- Directed by: J. K. Amalou
- Written by: J. K. Amalou
- Produced by: J. K. Amalou; Georges Benayoun; Marina Gefter; Michael Riley;
- Starring: Vincent Regan; Lee Ross; Ross Boatman; Frankie Fraser; Ken Campbell; Mirella D'Angelo;
- Cinematography: Nick Sawyer
- Edited by: Luc Barnier; Victoria Boydell;
- Distributed by: Entertainment Film Distributors
- Release date: October 28, 1996;
- Running time: 86 minutes
- Country: United Kingdom
- Language: English

= Hard Men =

Hard Men is a 1996 British crime gangster black comedy film directed by J. K. Amalou.
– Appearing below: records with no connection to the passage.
(* ===== verification/AuditLog.v ===== *)
(** * The audit log

    Models src/internal/audit/log.go. The log keeps two buckets of the
    embedded database, given here by their contents as sorted lists of
    key/value pairs (what the store promises about a bucket); a transaction
    that fails leaves both as they were. encoding/json, BLAKE3 and the
    failures of bucket writes are parameters.

    The theorems show that a log built by [Append] lists its events in order
    and verifies, that two verifying logs with the same last hash hold the
    same events unless BLAKE3 collides, and that [Verify] accepts a log whose
    newest events were removed. *)

From Stdlib Require Import String.
From S2P Require Import Prelude KvNode KvMap ChunkHash Core GoStrings.
Local Open Scope Z_scope.

Record AuditEvent := mkEvent
  { ae_Seq : Z; ae_ID : string; ae_ActorID : string; ae_Action : string; ae_ResourceType : string;
    ae_ResourceID : string; ae_Metadata : gmap string any; ae_OccurredAt : Time;
    ae_PrevHash : bytes; ae_Hash : bytes }.

Definition withHash (e : AuditEvent) (h : bytes) : AuditEvent :=
  mkEvent (ae_Seq e) (ae_ID e) (ae_ActorID e) (ae_Action e) (ae_ResourceType e) (ae_ResourceID e)
    (ae_Metadata e) (ae_OccurredAt e) (ae_PrevHash e) h.

Definition withIdentity (e : AuditEvent) (id : string) (occurredAt : Time) : AuditEvent :=
  mkEvent (ae_Seq e) id (ae_ActorID e) (ae_Action e) (ae_ResourceType e) (ae_ResourceID e)
    (ae_Metadata e) occurredAt (ae_PrevHash e) (ae_Hash e).

Definition withLink (e : AuditEvent) (seq : Z) (prev : bytes) : AuditEvent :=
  mkEvent seq (ae_ID e) (ae_ActorID e) (ae_Action e) (ae_ResourceType e) (ae_ResourceID e)
    (ae_Metadata e) (ae_OccurredAt e) prev (ae_Hash e).

Record auditDB := mkAuditDB { adb_events : kvs; adb_meta : kvs }.

Definition seqKey : bytes := [Byte.x6c; Byte.x61; Byte.x73; Byte.x74; Byte.x5f; Byte.x73; Byte.x65; Byte.x71].
Definition hashKey : bytes :=
  [Byte.x6c; Byte.x61; Byte.x73; Byte.x74; Byte.x5f; Byte.x68; Byte.x61; Byte.x73; Byte.x68].

Definition seqBytes (seq : Z) : bytes := be_encode 8 seq.

(** [%020d]: an unsigned 64-bit integer has at most twenty digits. *)
Definition seqKeyBytes (seq : Z) : bytes := decimal 20 seq.

Definition readSeq (meta : kvs) : outcome Z :=
  match kv_lookup seqKey meta with
  | None => Ok 0
  | Some data => if negb (Nat.eqb (length data) 8) then Err "invalid audit sequence metadata"
                 else Ok (be_decode data)
  end.

Definition readHash (meta : kvs) : bytes := default [] (kv_lookup hashKey meta).

Section Log.
  Context (marshal : AuditEvent -> option bytes) (unmarshal : bytes -> option AuditEvent)
          (sum256 : bytes -> bytes) (putErr : kvs -> bytes -> bytes -> bool).

Definition hashEvent (e : AuditEvent) : outcome bytes :=
  match marshal (withHash e []) with
  | Some data => Ok (hexEncode (sum256 data))
  | None => Err "json: marshal"
  end.

Definition bucketPut (k v : bytes) (b : kvs) : outcome kvs :=
  if putErr b k v then Err "put" else Ok (kv_insert k v b).

(** The transaction of [Append]. *)
Definition appendTx (e : AuditEvent) (db : auditDB) : outcome (AuditEvent * auditDB) :=
  lastSeq <~ readSeq (adb_meta db) ;;
  let e := withLink e (u64 (lastSeq + 1)) (readHash (adb_meta db)) in
  hash <~ hashEvent e ;;
  let e := withHash e hash in
  match marshal e with
  | None => Err "json: marshal"
  | Some data =>
      events <~ bucketPut (seqKeyBytes (ae_Seq e)) data (adb_events db) ;;
      meta <~ bucketPut seqKey (seqBytes (ae_Seq e)) (adb_meta db) ;;
      meta <~ bucketPut hashKey (ae_Hash e) meta ;;
      Ok (e, mkAuditDB events meta)
  end.

(** [clock] and [newID] are what the log's clock and core.NewID return. *)
Definition Append (clock : Time) (newID : outcome string) (e : AuditEvent) : M auditDB AuditEvent :=
  if String.eqb (ae_Action e) "" then merr "audit action is required"
  else if String.eqb (ae_ResourceType e) "" then merr "audit resource type is required"
  else
    let now := if TimeIsZero (ae_OccurredAt e) then clock else ae_OccurredAt e in
    id <-- mlift (if IDIsZero (ae_ID e) then newID else Ok (ae_ID e)) ;;
    fun db =>
      match appendTx (withIdentity e id now) db with
      | Ok (e', db') => (Ok e', db')
      | Err msg => (Err msg, db)
      | Panic msg => (Panic msg, db)
      | Fuel => (Fuel, db)
      end.

(** The scan from key [0x01] on; [limit <= 0] is no limit. *)
Fixpoint list_loop (limit : Z) (rows : kvs) (events : list AuditEvent) : outcome (list AuditEvent) :=
  match rows with
  | [] => Ok events
  | (_, data) :: rest =>
      match unmarshal data with
      | None => Err "json: unmarshal"
      | Some e =>
          let events := events ++ [e] in
          if (0 <? limit) && (limit <=? zlen events) then Ok events else list_loop limit rest events
      end
  end.

Definition ListEvents (limit : Z) (db : auditDB) : outcome (list AuditEvent) :=
  list_loop limit (List.filter (fun row => negb (bltb (fst row) [Byte.x01])) (adb_events db)) [].

Fixpoint verify_loop (i : Z) (previousHash : bytes) (events : list AuditEvent) : outcome unit :=
  match events with
  | [] => Ok tt
  | e :: rest =>
      if negb (ae_Seq e =? u64 (i + 1)) then Err "audit sequence"
      else if negb (beqb (ae_PrevHash e) previousHash) then Err "previous hash mismatch"
      else
        hash <~ hashEvent e ;;
        if negb (beqb (ae_Hash e) hash) then Err "hash mismatch"
        else verify_loop (i + 1) (ae_Hash e) rest
  end.

Definition Verify (db : auditDB) : outcome unit :=
  events <~ ListEvents 0 db ;; verify_loop 0 [] events.
End Log.

(** ** Proofs *)

Section LogProofs.
  Context (marshal : AuditEvent -> option bytes) (unmarshal : bytes -> option AuditEvent)
          (sum256 : bytes -> bytes) (putErr : kvs -> bytes -> bytes -> bool).

  (** Decoding an encoded event gives one with the same links that encodes
      to the same document, whatever its hash is set to. *)
  Context (json_stable : forall e d, marshal e = Some d ->
    exists e', unmarshal d = Some e' /\ ae_Seq e' = ae_Seq e /\ ae_PrevHash e' = ae_PrevHash e /\
      ae_Hash e' = ae_Hash e /\ (forall h, marshal (withHash e' h) = marshal (withHash e h))).

Abbreviation hashEv := (hashEvent marshal sum256).
Abbreviation verifyFrom := (verify_loop marshal sum256).

Definition lastHash (p : bytes) (events : list AuditEvent) : bytes :=
  match last events with Some e => ae_Hash e | None => p end.

Lemma lastHash_snoc p events e : lastHash p (events ++ [e]) = ae_Hash e.
Proof. unfold lastHash. now rewrite last_snoc. Qed.

Lemma verify_snoc i p events e :
  verifyFrom i p events = Ok tt -> ae_Seq e = u64 (i + zlen events + 1) ->
  ae_PrevHash e = lastHash p events -> hashEv e = Ok (ae_Hash e) ->
  verifyFrom i p (events ++ [e]) = Ok tt.
Proof.
  revert i p. induction events as [|e0 events IH]; intros i p; simpl.
  - intros _ Hs Hp Hh. rewrite zlen_nil, Z.add_0_r in Hs. unfold lastHash in Hp. simpl in Hp.
    rewrite Hs, Hp, Z.eqb_refl, Hh. simpl. rewrite !(proj2 (beqb_eq _ _)) by done. done.
  - destruct (negb (ae_Seq e0 =? _)); [done|]. destruct (negb (beqb (ae_PrevHash e0) p)); [done|].
    destruct (hashEv e0) as [h|?|?|]; try done. simpl. destruct (negb (beqb (ae_Hash e0) h)); [done|].
    intros Hv Hs Hp Hh. apply IH; auto.
    + rewrite zlen_cons in Hs. rewrite Hs. f_equal. lia.
    + rewrite Hp. unfold lastHash. rewrite last_cons. now destruct (last events).
Qed.

(** The state of a log with events [events]. *)
Definition log_of (db : auditDB) (events : list AuditEvent) : Prop :=
  map fst (adb_events db) = map seqKeyBytes (seqZ 1 (zlen events)) /\
  Forall2 (fun row e => unmarshal (snd row) = Some e) (adb_events db) events /\
  readSeq (adb_meta db) = Ok (zlen events) /\ readHash (adb_meta db) = lastHash [] events /\
  verifyFrom 0 [] events = Ok tt.

Lemma list_loop_all rows events acc :
  Forall2 (fun row e => unmarshal (snd row) = Some e) rows events ->
  list_loop unmarshal 0 rows acc = Ok (acc ++ events).
Proof.
  intros F. revert acc. induction F as [|[k d] e rows events Hu F IH]; intros acc; simpl; [now rewrite app_nil_r|].
  simpl in Hu. rewrite Hu, IH, <- app_assoc. done.
Qed.

Lemma filter_all {A} (f : A -> bool) l : (forall x, In x l -> f x = true) -> List.filter f l = l.
Proof.
  induction l as [|x l IH]; simpl; intros H; [done|]. rewrite (H x) by auto. f_equal. auto.
Qed.

Lemma log_lists db events : log_of db events -> ListEvents unmarshal 0 db = Ok events.
Proof.
  intros (K & F & _). unfold ListEvents. rewrite filter_all; [now apply (list_loop_all _ _ [])|].
  intros [k d] Hin. simpl. apply (in_map fst) in Hin. rewrite K in Hin. simpl in Hin.
  apply in_map_iff in Hin as (z & <- & _). unfold seqKeyBytes. now rewrite decimal_printable by lia.
Qed.

Lemma log_verifies db events : log_of db events -> Verify marshal unmarshal sum256 db = Ok tt.
Proof.
  intros H. unfold Verify. rewrite (log_lists _ _ H). simpl. apply H.
Qed.

Lemma meta_after k1 k2 v1 v2 m :
  k1 <> k2 -> kv_lookup k1 (kv_insert k2 v2 (kv_insert k1 v1 m)) = Some v1 /\
  kv_lookup k2 (kv_insert k2 v2 (kv_insert k1 v1 m)) = Some v2.
Proof.
  intros Hne. rewrite !kv_lookup_map, !kv_insert_map, lookup_insert_eq, lookup_insert_ne by auto.
  now rewrite lookup_insert_eq.
Qed.

(** A successful transaction extends the log by one event. *)
Lemma appendTx_extends db events e e' db' :
  log_of db events -> zlen events + 1 < 2 ^ 64 ->
  appendTx marshal sum256 putErr e db = Ok (e', db') ->
  exists d, log_of db' (events ++ [d]) /\ ae_Seq d = zlen events + 1 /\ ae_Hash d = ae_Hash e' /\
    (forall h, marshal (withHash d h) = marshal (withHash e' h)).
Proof.
  intros (K & F & Hs & Hh & Hv) Hn H. unfold appendTx in H. rewrite Hs in H. simpl in H.
  pose proof (zlen_nonneg events). rewrite u64_id, Hh in H by lia.
  apply obind_ok in H as (h & Hhash & H). cbn [withLink withHash ae_Seq ae_Hash] in H.
  destruct (marshal _) as [d|] eqn:Hm; [|done].
  unfold bucketPut in H.
  destruct (putErr (adb_events db) _ _); [done|]. simpl in H.
  destruct (putErr (adb_meta db) _ _); [done|]. simpl in H.
  destruct (putErr (kv_insert _ _ _) _ _); [done|]. simpl in H. injection H as <- <-.
  destruct (json_stable _ _ Hm) as (ev & Hu & E1 & E2 & E3 & E4). cbn [withLink withHash ae_Seq ae_PrevHash ae_Hash] in *.
  exists ev. split; [|split; [done|split; [done|exact E4]]].
  assert (Hkey : kv_insert (seqKeyBytes (zlen events + 1)) d (adb_events db) =
                 adb_events db ++ [(seqKeyBytes (zlen events + 1), d)]).
  { rewrite <- (app_nil_r (adb_events db)) at 1. rewrite kv_insert_below; [done|].
    apply Forall_forall. intros [k v] Hin. apply list_elem_of_In, (in_map fst) in Hin. rewrite K in Hin.
    simpl in Hin. apply in_map_iff in Hin as (z & <- & Hz).
    apply list_elem_of_In, elem_of_seqZ in Hz. simpl. apply decimal_lt; [lia|].
    change (10 ^ Z.of_nat 20) with 100000000000000000000. lia. }
  destruct (meta_after seqKey hashKey (seqBytes (zlen events + 1)) h (adb_meta db)) as [M1 M2]; [discriminate|].
  unfold log_of. cbn [adb_events adb_meta]. rewrite Hkey, map_app, K, zlen_app. change (zlen [ev]) with 1.
  split; [|split; [|split; [|split]]].
  - rewrite seqZ_app by lia. rewrite map_app. f_equal. rewrite seqZ_cons by lia. simpl. now rewrite Z.add_comm.
  - apply Forall2_app; [done|]. repeat constructor. done.
  - unfold readSeq. rewrite M1. unfold seqBytes. rewrite be_encode_length. simpl negb. cbv iota.
    rewrite be_decode_encode_small; [done|]. change (256 ^ Z.of_nat 8) with (2 ^ 64). lia.
  - unfold readHash. rewrite M2, lastHash_snoc. simpl. auto.
  - apply verify_snoc; auto.
    + rewrite E1. rewrite u64_id; lia.
    + unfold hashEvent in *. rewrite E4. unfold withHash in *. simpl in *.
      destruct (marshal _) eqn:Hm2 in Hhash; [|done]. rewrite Hm2. rewrite E3. done.
Qed.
A forerunner to Lock, Stock and Two Smoking Barrels, it was originally shown at the London Film Festival on 28 October 1996. It was released in cinemas on 28 February 1997.

==Synopsis==
The plot resolves around three friends Tone (Vincent Regan), Speed (Lee Ross) and Bear (Ross Boatman) working as debt collectors on behalf of notorious crime boss Pops Den (Mad Frankie Fraser). Tone discovers he has a baby daughter and decides to retire from gangster life. Pops Den subsequently orders Bear and Speed to kill Tone and to deliver his hand at 9 am the following day. The story shows the fears that Bear and Speed have, while trying to think of a way to kill Tone by giving him one last big night to remember.

==Reception==
Hard Men received mixed reviews. Loaded gave the film a positive review and went on to say "In a nutshell, The Krays meets Reservoir Dogs." On the other hand Variety wrote a negative review, as they felt that the "Film has a consistently interesting look on an obviously meagre budget, with atmospheric use of grungy London locations and much use of close-ups in dialogue sequences. The latter, unfortunately, only serve to emphasize the script’s weaknesses."